News of Jackie Hill Perry’s new album brought fans joy this summer — joy surely informed by their appreciation of her previous LP, The Art of Joy

The title track of The Art of Joy takes center stage for Rapzilla.com’s Behind the Rhymes series, which examines Scripture that inspired songs on our Joy in God Through Hip Hop Spotify playlist.
“God created me for joy,” Hill Perry told Rapzilla.com in a 2014 interview about her album. “God created me for happiness — in himself, though. That doesn’t mean some butterfly feeling. It’s not like I’m going to just be this cheery person, because we’re going to have to suffer as Christians. But I believe in the midst of suffering, we can have joy in God. It’s been one thing that has really, really, really changed my heart and my thinking as a believer.”  




Hill Perry painted the clearest picture of this concept on the title track of The Art of Joy, the last of the 11-song project. Its hook:

You make us happy when we look at you /
You make us happy when we look for you /
Satisfaction only happens to those /
Who are glad in you

Who is “you?”

God. “Satisfaction only happens to those who are glad in God.” Hill Perry said earlier in the album, “If pleasure is our aim, then we’ll find it when our God is who our target is” (The Argument).
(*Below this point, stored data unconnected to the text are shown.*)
(* ===== verification/Widgets.v ===== *)
(** * Small components with timers

    [CopyId] and [RelativeTime] of [components/ui/CopyId.tsx]: what they show
    while the timers that they start run. *)

From S2P Require Import Prelude JsValue Format.

Local Open Scope Z_scope.

(** ** [CopyId] *)

(** The mark, and the deadlines of the pending timers, the earliest first. *)
Record CopyState := MkCopy { cp_copied : bool; cp_timers : list Z }.

Definition initial_copy : CopyState := MkCopy false [].

(** The clipboard accepts the id at some time or rejects the write, which
    nothing catches; the earliest pending timer fires. *)
Inductive copy_event := CopyDone (now : Z) | CopyRejected | CopyTimeout.

Definition copy_step (st : CopyState) (e : copy_event) : CopyState :=
  match e with
  | CopyDone now => MkCopy true (cp_timers st ++ [now + 1500])
  | CopyRejected => st
  | CopyTimeout => match cp_timers st with [] => st | _ :: ts => MkCopy false ts end
  end.

(** The text of the button, and whether the check mark follows it. *)
Definition CopyId (id : string) (display : option string) (st : CopyState) : string * bool :=
  (default id display, cp_copied st).

Definition copy_run (es : list copy_event) : CopyState := foldl copy_step initial_copy es.

Lemma copy_run_snoc es e : copy_run (es ++ [e]) = copy_step (copy_run es) e.
Proof. unfold copy_run. by rewrite foldl_app. Qed.

Lemma copy_pending es : cp_copied (copy_run es) = true → cp_timers (copy_run es) ≠ [].
Proof.
  induction es as [|e es IH] using rev_ind; [done|]. rewrite copy_run_snoc.
  destruct e; simpl; [by destruct (cp_timers _)|done|].
  destruct (cp_timers (copy_run es)) eqn:E; [|done]. intros H. exfalso. by apply IH.
Qed.

(** The check mark goes away by itself: however often the id is copied, and
    whether or not the clipboard accepts it, a timer is pending while the mark
    is shown, and when the pending timers have fired it is not shown. *)
Theorem copy_mark_clears es id display :
  let st := copy_run es in
  ((CopyId id display st).2 = true → cp_timers st ≠ []) ∧
  (CopyId id display (copy_run (es ++ replicate (length (cp_timers st)) CopyTimeout))).2 = false.
Proof.
  cbv zeta. split; [apply copy_pending|]. unfold CopyId. cbn [snd].
  remember (length (cp_timers (copy_run es))) as n eqn:Hn. revert es Hn.
  induction n as [|n IH]; intros es Hn.
  - rewrite app_nil_r. destruct (cp_copied (copy_run es)) eqn:E; [|done].
    apply copy_pending in E. by destruct (cp_timers (copy_run es)).
  - cbn [replicate]. rewrite cons_middle, app_assoc. apply IH. rewrite copy_run_snoc. simpl.
    destruct (cp_timers (copy_run es)); simpl in *; [done|]. lia.
Qed.

(** A second copy does not renew the timer of the first: here its mark is
    shown for 500 ms instead of 1500. *)
Example copy_mark_cut_short :
  cp_timers (copy_run [CopyDone 0; CopyDone 1000]) = [1500; 2500] ∧
  cp_copied (copy_run [CopyDone 0; CopyDone 1000; CopyTimeout]) = false.
Proof. done. Qed.

(** ** [RelativeTime] *)

(** The timestamp it is given (parsed), its label, and whether its interval
    runs. *)
Record TimeState := MkTime { rt_ts : option Z; rt_label : string; rt_interval : bool }.

(** The effect: tick at once, then every second. *)
Definition time_effect (ts : option Z) (now : Z) : TimeState :=
  MkTime ts (RelativeTime_label now ts) true.

(** A tick of the interval, a new timestamp (the old interval is cleared and
    the effect runs again), and the component going away. *)
Inductive time_event := TimeTick (now : Z) | TimeProps (ts : option Z) (now : Z) | TimeGone.

Definition time_step (st : TimeState) (e : time_event) : TimeState :=
  match e with
  | TimeTick now =>
      if rt_interval st then MkTime (rt_ts st) (RelativeTime_label now (rt_ts st)) true else st
  | TimeProps ts now => time_effect ts now
  | TimeGone => MkTime (rt_ts st) (rt_label st) false
  end.

(** [{label || "—"}]. *)
Definition RelativeTime (st : TimeState) : string :=
  if bool_decide (rt_label st = "") then "—" else rt_label st.

(** The times of the events, each at most a second and the delay [d] of a
    timer after the one before, up to [now]. *)
Fixpoint timely (d last : Z) (es : list time_event) (now : Z) : Prop :=
  match es with
  | [] => last ≤ now ≤ last + 1000 + d
  | TimeTick t :: es | TimeProps _ t :: es => last ≤ t ≤ last + 1000 + d ∧ timely d t es now
  | TimeGone :: _ => False
  end.

Lemma label_not_empty now ts : RelativeTime_label now ts ≠ "".
Proof.
  unfold RelativeTime_label. destruct ts; [|done]. cbv zeta.
  assert (∀ a b, b ≠ "" → a +:+ b ≠ "") as Happ by (by intros [] []).
  repeat case_bool_decide; try done; by apply Happ.
Qed.

(** While the component is shown and its timers are at most [d] ms late, its
    label is never more than a second and [d] old: it is the label of a moment
    that recent, for the timestamp that the component has now. *)
Theorem relative_time_fresh d ts t0 es now :
  timely d t0 es now →
  let st := foldl time_step (time_effect ts t0) es in
  ∃ t, now - 1000 - d ≤ t ≤ now ∧ RelativeTime st = RelativeTime_label t (rt_ts st).
Proof.
  cbv zeta. revert ts t0. induction es as [|[t|ts' t|] es IH]; intros ts t0; simpl.
  - intros H. exists t0. split; [lia|]. unfold RelativeTime. simpl.
    by rewrite bool_decide_false by apply label_not_empty.
  - intros [_ H]. by apply IH.
  - intros [_ H]. by apply IH.
  - done.
Qed.
(** C28: Pausing or resuming from the drawer of a queue works on the server and
    leaves the page behind. The call is applied, but its empty answer makes it
    reject: nothing catches that, so the drawer stays open on the queue as it
    was when its row was clicked, and still offers what was just done. A second
    press does the same again instead of undoing it. After the next poll the
    table shows the new state; only after Escape and another click on the row
    does the drawer offer the opposite. *)
Theorem drawer_toggle_stale st tab s c o q stats :
  qs_selected st = Some (wire_queue q) → plain (q_id q) = true →
  (∀ n cl, (st_step s ≤ n ≤ 4 + st_step s)%nat →
     cl ∈ [pause_call (negb (q_paused q)) (q_id q); ListQueues] →
     session_at n (received (sent cl tab)) = Some c) →
  (∃ url, getUrl = inr url) → db_ok (st_db s) →
  uuid_param (JStr (q_id q)) = inr (Some (q_id q)) → uuid_param (JStr (c_org_id c)) = inr (Some o) →
  queues (st_db s) !! q_id q = Some q → queue_in_org (st_db s) o q = true →
  ∃ s1 s2 s3 e q' qs,
    press_toggle st tab s = (st, Some e, s1) ∧ press_toggle st tab s1 = (st, Some e, s2) ∧
    (∀ k, k ≠ q_id q → queues (st_db s2) !! k = queues (st_db s) !! k) ∧
    queues (st_db s2) !! q_id q = Some q' ∧ q_paused q' = negb (q_paused q) ∧
    call_server ListQueues tab s2 = ((inr (default JUndef (polled qs)), tab), s3) ∧
    qs ≡ₚ List.filter (queue_in_org (st_db s2) o) (rows (queues (st_db s2))) ∧ q' ∈ qs ∧
    let view st := QueuesView st None false (polled qs) stats in
    (fun r => (qr_name r, qr_chip r)) <$> list_rows (qp_list (view st)) =
      (fun q => (q_name q, StatusChip (if q_paused q then "paused" else "active") false)) <$> qs ∧
    toggle_label (view st) = Some (if q_paused q then "Resume queue" else "Pause queue") ∧
    toggle_label (view (queues_step (queues_step st (QueuesKey "Escape")) (ClickQueue (wire_queue q')))) =
      Some (if q_paused q then "Pause queue" else "Resume queue").
Proof.
  intros Hst Hid Hs Hu Hok Hi Ho Hq Hin.
  destruct (press_toggle_rejects st tab s c o q q) as (s1 & t1 & R1 & Ok1 & P1 & N1 & Q1); try done.
  { apply Hs; [lia|set_solver]. }
  destruct (press_toggle_rejects st tab s1 c o q (set_paused (negb (q_paused q)) t1 q))
    as (s2 & t2 & R2 & Ok2 & P2 & N2 & Q2); try done.
  { apply Hs; [lia|set_solver]. }
  { by rewrite Q1, lookup_insert_eq. }
  { unfold queue_in_org in *. by rewrite P1. }
  set (q' := set_paused (negb (q_paused q)) t2 (set_paused (negb (q_paused q)) t1 q)) in *.
  assert (queues (st_db s2) !! q_id q = Some q') as Hq' by (by rewrite Q2, lookup_insert_eq).
  destruct (run_list_queues Hf (c_org_id c) o (checked (received (sent ListQueues tab)) s2) Ho)
    as (qs & s3 & R3 & _ & _ & Pq & _).
  rewrite !(proj1 (checked_db _ _)) in Pq.
  exists s1, s2, s3, (JsError "Unexpected end of JSON input"), q', qs.
  do 2 (split; [done|]).
  split; [intros k Hk; rewrite Q2, Q1, !lookup_insert_ne by done; done|].
  split; [done|]. split; [done|].
  split; [eapply call_read; [by constructor|done|apply Hs; [lia|set_solver]|done|exact R3]|].
  split; [done|].
  split.
  { rewrite Pq, elem_of_filter_bool, elem_of_rows. split; [|by eauto].
    unfold queue_in_org in *. by rewrite P2, P1. }
  cbv zeta. split; [apply table_chips|]. split; [by apply toggle_label_wire|].
  rewrite (toggle_label_wire _ q') by done. by destruct q as [? ? ? ? ? ? ? []].
Qed.

End pausing.

Lemma drawer_toggle_stale_witness :
  let st := queues_step initial_queues (ClickQueue (wire_queue demo_queue)) in
  let tab := demo_tab (Some demo_token) in
  ∃ s1 s2 s3 e q' qs,
    press_toggle (N := split_routing) st tab demo_store = (st, Some e, s1) ∧
    press_toggle (N := split_routing) st tab s1 = (st, Some e, s2) ∧
    (∀ k, k ≠ "q1" → queues (st_db s2) !! k = queues demo_db !! k) ∧
    queues (st_db s2) !! "q1" = Some q' ∧ q_paused q' = negb (q_paused demo_queue) ∧
    call_server (N := split_routing) ListQueues tab s2 = ((inr (default JUndef (polled qs)), tab), s3) ∧
    qs ≡ₚ List.filter (queue_in_org (st_db s2) "o1") (rows (queues (st_db s2))) ∧ q' ∈ qs ∧
    let view st := QueuesView st None false (polled qs) [] in
    (fun r => (qr_name r, qr_chip r)) <$> list_rows (qp_list (view st)) =
      (fun q => (q_name q, StatusChip (if q_paused q then "paused" else "active") false)) <$> qs ∧
    toggle_label (view st) = Some (if q_paused demo_queue then "Resume queue" else "Pause queue") ∧
    toggle_label (view (queues_step (queues_step st (QueuesKey "Escape")) (ClickQueue (wire_queue q')))) =
      Some (if q_paused demo_queue then "Pause queue" else "Resume queue").
Proof.
  apply (@drawer_toggle_stale demo _ split_routing demo_ok split_routing_ok demo_no_faults
           (queues_step initial_queues (ClickQueue (wire_queue demo_queue)))
           (demo_tab (Some demo_token)) demo_store demo_claims "o1" demo_queue []);
    [done|done| |by eexists|apply demo_sys_ok|done..|by vm_compute].
  intros n cl Hn Hcl. cbn [demo_store st_step] in Hn.
  destruct n as [|[|[|[|[|n]]]]]; [..|lia]; repeat (apply elem_of_cons in Hcl as [-> |Hcl];
    [vm_compute; reflexivity|]); by apply not_elem_of_nil in Hcl.
Defined.

(** ** The job page *)

Record JobsState := MkJobsState { js_filters : list string; js_queueId : string; js_drawers : ExplorerState }.

Definition initial_jobs : JobsState := MkJobsState [] "" (MkExplorer None false).

Inductive jobs_event :=
| JobsUrl (params : list (string * string))
| JobsRequest (submitJobRequest : Z)
| PressStatus (s : string)
| ChooseQueue (id : string)
| PressSubmit
| ClickJob (id : string)
| CloseJob
| CloseSubmit
| JobSubmitted (id : string)
| JobsKey (key : string).

Definition jobs_step (st : JobsState) (e : jobs_event) : JobsState :=
  let d := js_drawers st in
  let drawers d := MkJobsState (js_filters st) (js_queueId st) d in
  match e with
  | JobsUrl params => drawers (url_effect params d)
  | JobsRequest n => drawers (request_effect n d)
  | PressStatus s => MkJobsState (toggleStatus s (js_filters st)) (js_queueId st) d
  | ChooseQueue id => MkJobsState (js_filters st) id d
  | PressSubmit => drawers (MkExplorer (ex_selected d) true)
  | ClickJob id => drawers (MkExplorer (Some id) (ex_submitOpen d))
  | CloseJob => drawers (MkExplorer None (ex_submitOpen d))
  | CloseSubmit => drawers (MkExplorer (ex_selected d) false)
  | JobSubmitted id => drawers (submitted id d)
  | JobsKey k =>
      let job := match ex_selected d with Some id => bool_decide (id ≠ "") | None => false end in
      drawers (MkExplorer (if drawer_closes job k then None else ex_selected d)
                 (if drawer_closes (ex_submitOpen d) k then false else ex_submitOpen d))
  end.

(** A button of the filter: its label and whether it is pressed. *)
Definition filter_button (filters : list string) (s : string) : option string * bool :=
  (label <$> getStatusStyle s, bool_decide (s ∈ filters)).

(** The subtitle of the drawer: the name of the queue of the job, both looked
    up in what is shown. *)
Definition drawer_subtitle (selected : option string) (jobs queues : list jsval) : option string :=
  id ← selected;
  j ← List.find (fun j => is_str (field j "id") id) jobs;
  q ← List.find (fun q => is_str (field q "id") (js_to_string (field j "queue_id"))) queues;
  Some (js_to_string (field q "name")).

Record JobsPageView := MkJobsPage {
  jp_filters : list (option string * bool); jp_queues : list (string * string);
  jp_list : ListView JobTableRow; jp_more : bool;
  jp_drawer : option (DrawerView string); jp_submit : option (DrawerView (option string)) }.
The argument that God is a source of pleasure is made throughout the Bible, particularly in Psalms.
  • Psalm 16:11: “You make known to me the path of life; in your presence there is fullness of joy; at your right hand are pleasures forevermore.”
  • Psalm 17:15: “As for me, I shall behold your face in righteousness; when I awake, I shall be satisfied with your likeness.”
  • Psalm 21:6: “For you make him most blessed forever; you make him glad with the joy of your presence.”
  • Psalm 43:4: “Then I will go to the altar of God, to God my exceeding joy, and I will praise you with the lyre, O God, my God.”
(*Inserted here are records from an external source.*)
Lemma load_theme_spec (storage : gmap (list N) (list N)) :
  body_dark_mode (load_theme storage)
  = bool_decide (storage !! lit "darkMode" = Some (lit "enabled"))
  ∧ theme_storage (load_theme storage) = storage
  ∧ darkModeToggle (load_theme storage)
    = Some (toggle_icon (body_dark_mode (load_theme storage)),
            lit "Toggle Dark Mode").
Proof.
  unfold load_theme, initDarkMode. cbn [theme_storage].
  by case_bool_decide.
Qed.

Lemma theme_step_spec (t : theme) (ev : theme_event) :
  (body_dark_mode t = true
   ↔ theme_storage t !! lit "darkMode" = Some (lit "enabled")) →
  (∃ title, darkModeToggle t = Some (toggle_icon (body_dark_mode t), title)) →
  let t' := theme_step t ev in
  (body_dark_mode t' = true
   ↔ theme_storage t' !! lit "darkMode" = Some (lit "enabled"))
  ∧ (∃ title,
       darkModeToggle t' = Some (toggle_icon (body_dark_mode t'), title))
  ∧ body_dark_mode t'
    = match ev with
      | ToggleClicked => negb (body_dark_mode t)
      | PageReloaded => body_dark_mode t
      end
  ∧ ∀ k, k ≠ lit "darkMode" → theme_storage t' !! k = theme_storage t !! k.
Proof.
  intros Hmode [title Hbutton]. destruct ev; cbn [theme_step]; cbv zeta.
  - unfold toggleDarkMode. cbn [body_dark_mode theme_storage darkModeToggle].
    rewrite Hbutton. split_and!.
    + rewrite lookup_insert_eq.
      destruct (body_dark_mode t); simpl; split; try done;
        intros [= Heq]; by vm_compute in Heq.
    + by exists (if negb (body_dark_mode t) then lit "Switch to Light Mode"
                 else lit "Switch to Dark Mode").
    + done.
    + intros k Hk. by rewrite lookup_insert_ne.
  - destruct (load_theme_spec (theme_storage t)) as (Hb & Hst & Hbtn).
    rewrite Hst. split_and!.
    + rewrite Hb. apply bool_decide_eq_true.
    + by eexists.
    + rewrite Hb. destruct (body_dark_mode t) eqn:Hbody.
      * apply bool_decide_eq_true_2. by apply Hmode.
      * apply bool_decide_eq_false_2. intros Hen%Hmode. done.
    + done.
Qed.

Lemma theme_steps_spec (events : list theme_event) (t : theme) :
  (body_dark_mode t = true
   ↔ theme_storage t !! lit "darkMode" = Some (lit "enabled")) →
  (∃ title, darkModeToggle t = Some (toggle_icon (body_dark_mode t), title)) →
  let t' := foldl theme_step t events in
  (body_dark_mode t' = true
   ↔ theme_storage t' !! lit "darkMode" = Some (lit "enabled"))
  ∧ (∃ title,
       darkModeToggle t' = Some (toggle_icon (body_dark_mode t'), title))
  ∧ body_dark_mode t' = xorb (body_dark_mode t) (Nat.odd (toggles events))
  ∧ ∀ k, k ≠ lit "darkMode" → theme_storage t' !! k = theme_storage t !! k.
Proof.
  revert t. induction events as [|ev events IH]; intros t Hmode Hbutton.
  - cbv zeta. simpl. split_and!; try done. by rewrite xorb_false_r.
  - destruct (theme_step_spec t ev Hmode Hbutton) as (Hm & Hb & Hbody & Hkeys).
    destruct (IH (theme_step t ev) Hm Hb) as (Hm' & Hb' & Hbody' & Hkeys').
    cbv zeta. cbn [foldl]. split_and!; [done | done | |].
    + rewrite Hbody', Hbody. unfold toggles. destruct ev; cbn [List.filter].
      * change (length (ToggleClicked :: ?l)) with (S (length l)).
        cbn [length]. rewrite Nat.odd_succ, <- Nat.negb_odd.
        by destruct (body_dark_mode t), (Nat.odd _).
      * done.
    + intros k Hk. by rewrite Hkeys', Hkeys.
Qed.

(** X20. Dark mode over any sequence of toggle clicks and page reloads,
    starting from a page load: the page is dark exactly when the stored
    mode is [enabled], the icon of the button matches the mode, the mode is
    the stored one flipped once per click (a reload keeps it), and no other
    storage entry is touched. *)
Theorem dark_mode_persists (storage : gmap (list N) (list N))
    (events : list theme_event) :
  let t := foldl theme_step (load_theme storage) events in
  (body_dark_mode t = true
   ↔ theme_storage t !! lit "darkMode" = Some (lit "enabled"))
  ∧ (∃ title, darkModeToggle t = Some (toggle_icon (body_dark_mode t), title))
  ∧ body_dark_mode t
    = xorb (bool_decide (storage !! lit "darkMode" = Some (lit "enabled")))
           (Nat.odd (toggles events))
  ∧ ∀ k, k ≠ lit "darkMode" → theme_storage t !! k = storage !! k.
Proof.
  destruct (load_theme_spec storage) as (Hb & Hst & Hbtn).
  destruct (theme_steps_spec events (load_theme storage))
    as (Hm & Hbutton & Hbody & Hkeys).
  - rewrite Hb, Hst. apply bool_decide_eq_true.
  - by eexists.
  - cbv zeta. rewrite Hb, Hst in *. done.
Qed.
End dark_mode.

(** ** Sample data *)

Section sample_data.
Context `{Host} `{SampleTexts}.

Lemma text_lines (header : list N) (lines : list (list N)) :
  (newline ∉ header) → trim header ≠ [] →
  trimStart header = header → trimStart (reverse header) = reverse header →
  Forall (λ l, (newline ∉ l) ∧ trim l ≠ []
               ∧ trimStart (reverse l) = reverse l) lines →
  split newline (trim (join newline (header :: lines))) = header :: lines.
Proof.
  intros Hnl Hblank Hstart Hend Hlines.
  assert (header ≠ []) as Hne by (by intros ->).
  assert (trim (join newline (header :: lines)) = join newline (header :: lines))
    as ->.
  { apply trim_fixed.
    - by apply trimStart_join.
    - rewrite reverse_join.
      destruct lines as [|l ls _] using rev_ind; [done|].
      apply Forall_app in Hlines as [_ Hl].
      apply Forall_singleton in Hl as (_ & Hb & Hrev).
      rewrite (fmap_cons reverse), fmap_app. cbn [fmap list_fmap].
      rewrite app_comm_cons, reverse_snoc.
      apply trimStart_join; [|done].
      intros Hr. apply Hb.
      by rewrite <- (reverse_involutive l), Hr. }
  apply split_join; [done|]. constructor; [done|].
  eapply Forall_impl; [done|]. by intros l (? & _).
Qed.

Lemma plain_clean (s : list N) :
  Forall (λ c, c ≠ comma ∧ c ≠ newline ∧ is_whitespace c = false) s → clean s.
Proof.
  intros Hs. split_and!.
  - intros Hc. by destruct (proj1 (Forall_forall _ _) Hs _ Hc) as (? & _).
  - intros Hc. by destruct (proj1 (Forall_forall _ _) Hs _ Hc) as (_ & ? & _).
  - apply trim_no_whitespace. eapply Forall_impl; [done|]. by intros c (_ & _ & ?).
Qed.

Lemma Z_toString_plain (n : Z) :
  Forall (λ c, c ≠ comma ∧ c ≠ newline ∧ is_whitespace c = false)
         (Z_toString n).
Proof.
  eapply Forall_impl; [apply Z_toString_chars|].
  intros c Hc. by apply sign_or_digit_plain.
Qed.

Lemma pick_of_draw (l : list (list N)) (g : nat → Q) (n : nat) :
  unit_draws g → (1 ≤ length l ≤ 8)%nat →
  ∃ x, x ∈ l
       ∧ at_index l (Math_floor (g n ⊗ inject_Z (Z.of_nat (length l))))
         = Some x.
Proof.
  intros Hg Hlen.
  destruct (draw_index (λ k, g (n + k)%nat) (length l)) as [Hlo Hhi];
    [by intros k; apply Hg | done |].
  rewrite Nat.add_0_r in Hlo, Hhi. unfold at_index.
  destruct (Z.ltb_spec (Math_floor (g n ⊗ inject_Z (Z.of_nat (length l)))) 0);
    [lia|].
  destruct (lookup_lt_is_Some_2 l
              (Z.to_nat (Math_floor
                           (g n ⊗ inject_Z (Z.of_nat (length l))))))
    as [x Hx]; [lia|].
  exists x. split; [|done]. by eapply list_elem_of_lookup_2.
Qed.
As satisfied as the Psalmists were, Christians today have an advantage over them at looking for joy in God. Christians today have Jesus, whose life, death and resurrection in Scripture paint the clearest picture of God’s glory.
Though he was in the form of God, [Jesus] did not count equality with God a thing to be grasped, but emptied himself, by taking the form of a servant, being born in the likeness of men. And being found in human form, he humbled himself by becoming obedient to the point of death, even death on a cross. Therefore God has highly exalted him and bestowed on him the name that is above every name, so that at the name of Jesus every knee should bow in heaven and on earth and under the earth, and every tongue confess that Jesus Christ is Lord, to the glory of God the Father (Philippians 2:6-11).
This is why Jesus could claim a monopoly on satisfaction. The infinitely valuable Son of God became like us, faced every temptation we have, stayed sinless and bore the wrath of the Father for every sinner who would ever believe in him (Hebrews 4:15John 3:16).

If this news fails to make you more joyful than when your favorite football team wins this fall, you haven’t grasped it. Pray you grasp it.
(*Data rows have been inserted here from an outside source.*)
(** * Informer attention: dense and ProbSparse attention over real tensors

    Shallow embedding of [src/models/attn.py] and [src/utils/masking.py].

    Tensors are nested lists, outermost axis first; their elements are real
    numbers (the idealisation of the backend's floats: no rounding, and the
    only non-finite value is the [-inf] written by masking).  Random draws
    are explicit arguments.  A call that does not produce a value ends in a
    value of [error]. *)

From Stdlib Require Import Reals Lra Lia ZArith.
From stdpp Require Import base list.

Open Scope R_scope.

(** ** Numeric backend *)

Module Backend.

(** What ends a call without a value: the Python exception raised, or
    [Undefined] where the backend reads outside a tensor without a bounds
    check, so that no exception is raised and the source does not determine
    what is read. *)
Inductive error : Type :=
| AssertionError
| AttributeError
| IndexError
| ValueError
| Undefined.

Inductive result (A : Type) : Type :=
| Ok (a : A)
| Err (e : error).
Arguments Ok {A} a.
Arguments Err {A} e.

Definition bind {A B : Type} (m : result A) (k : A -> result B) : result B :=
  match m with
  | Ok a => k a
  | Err e => Err e
  end.

Fixpoint mapM {A B : Type} (f : A -> result B) (l : list A) : result (list B) :=
  match l with
  | [] => Ok []
  | x :: l' =>
      bind (f x) (fun y => bind (mapM f l') (fun ys => Ok (y :: ys)))
  end.

(** [l[i]] for an integer [i], with its bounds check (indices are never
    negative here). *)
Definition getitem {A : Type} (l : list A) (i : nat) : result A :=
  match l !! i with
  | Some a => Ok a
  | None => Err IndexError
  end.

(** One read of a gather by a tensor of indices.  The backend does not check
    the index: inside the tensor the entry is read, outside it nothing is
    raised and what comes back is not determined. *)
Definition gather {A : Type} (l : list A) (i : nat) : result A :=
  match l !! i with
  | Some a => Ok a
  | None => Err Undefined
  end.

(** A tensor of rank [n], as nested lists. *)
Fixpoint tensor (A : Type) (n : nat) : Type :=
  match n with
  | O => A
  | S n' => list (tensor A n')
  end.

(** [paddle.div(x, y)]: the backend has no function of this name (its
    division is [paddle.divide]), so the call ends in an AttributeError
    whatever its arguments. *)
Definition div (x : list (list (list R))) (y : nat)
    : result (list (list (list R))) :=
  Err AttributeError.

(** Shapes: a dimension below an empty axis reads as 0. *)
Definition dim1 {A} (t : list (list A)) : nat := length (default [] (head t)).
Definition dim2 {A} (t : list (list (list A))) : nat := dim1 (default [] (head t)).
Definition dim3 {A} (t : list (list (list (list A)))) : nat :=
  dim2 (default [] (head t)).

Definition Rsum (l : list R) : R := foldr Rplus 0 l.

(** Contraction of the last axis of two vectors. *)
Definition dot (u v : list R) : R := Rsum (zip_with Rmult u v).

(** [matmul(A, B.transpose(-2, -1))] on one matrix: rows of [A] against rows of [B]. *)
Definition matmul_T (A B : list (list R)) : list (list R) :=
  map (fun a => map (dot a) B) A.

Definition vadd (u v : list R) : list R := zip_with Rplus u v.
Definition vscale (c : R) (v : list R) : list R := map (Rmult c) v.

(** One row of [matmul(A, V)]: the combination of the rows of [V] (width
    [D]) weighted by [a]. *)
Definition lincomb (D : nat) (a : list R) (V : list (list R)) : list R :=
  foldr vadd (replicate D 0) (zip_with vscale a V).

Definition matmul (D : nat) (A V : list (list R)) : list (list R) :=
  map (fun a => lincomb D a V) A.

(** Exchange of the two axes of a matrix whose rows have [n] entries. *)
Definition transpose {A} (n : nat) (m : list (list A)) : list (list A) :=
  map (fun j => omap (fun row => row !! j) m) (seq 0 n).

(** [x.max(-1)] on one row; the reduction of an empty axis is refused. *)
Fixpoint row_max (row : list R) : result R :=
  match row with
  | [] => Err ValueError
  | [x] => Ok x
  | x :: rest => bind (row_max rest) (fun m => Ok (Rmax x m))
  end.

(** Scores after masking: a real, or the [-inf] put in by [paddle.where]. *)
Inductive score : Type :=
| Fin (x : R)
| NegInf.

(** [exp] on scores, with [exp(-inf) = 0]. *)
Definition exps (s : score) : R :=
  match s with
  | Fin x => exp x
  | NegInf => 0
  end.

(** [F.softmax(row, axis=-1)] on one row. *)
Definition softmax (row : list score) : list R :=
  map (fun s => exps s / Rsum (map exps row)) row.

(** [c * s] for a positive factor [c]: [-inf] stays [-inf]. *)
Definition score_scale (c : R) (s : score) : score :=
  match s with
  | Fin x => Fin (c * x)
  | NegInf => NegInf
  end.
Before his crucifixion, Jesus told a woman at a well, “Everyone who drinks of this water will be thirsty again, but whoever drinks of the water that I will give him will never be thirsty again. The water that I will give him will become in him a spring of water welling up to eternal life” (John 4:13).

On “The Art of Joy”, Hill Perry wrote about drinking from wells that did not quench thirst until she looked at the cross, the finished work (John 19:30).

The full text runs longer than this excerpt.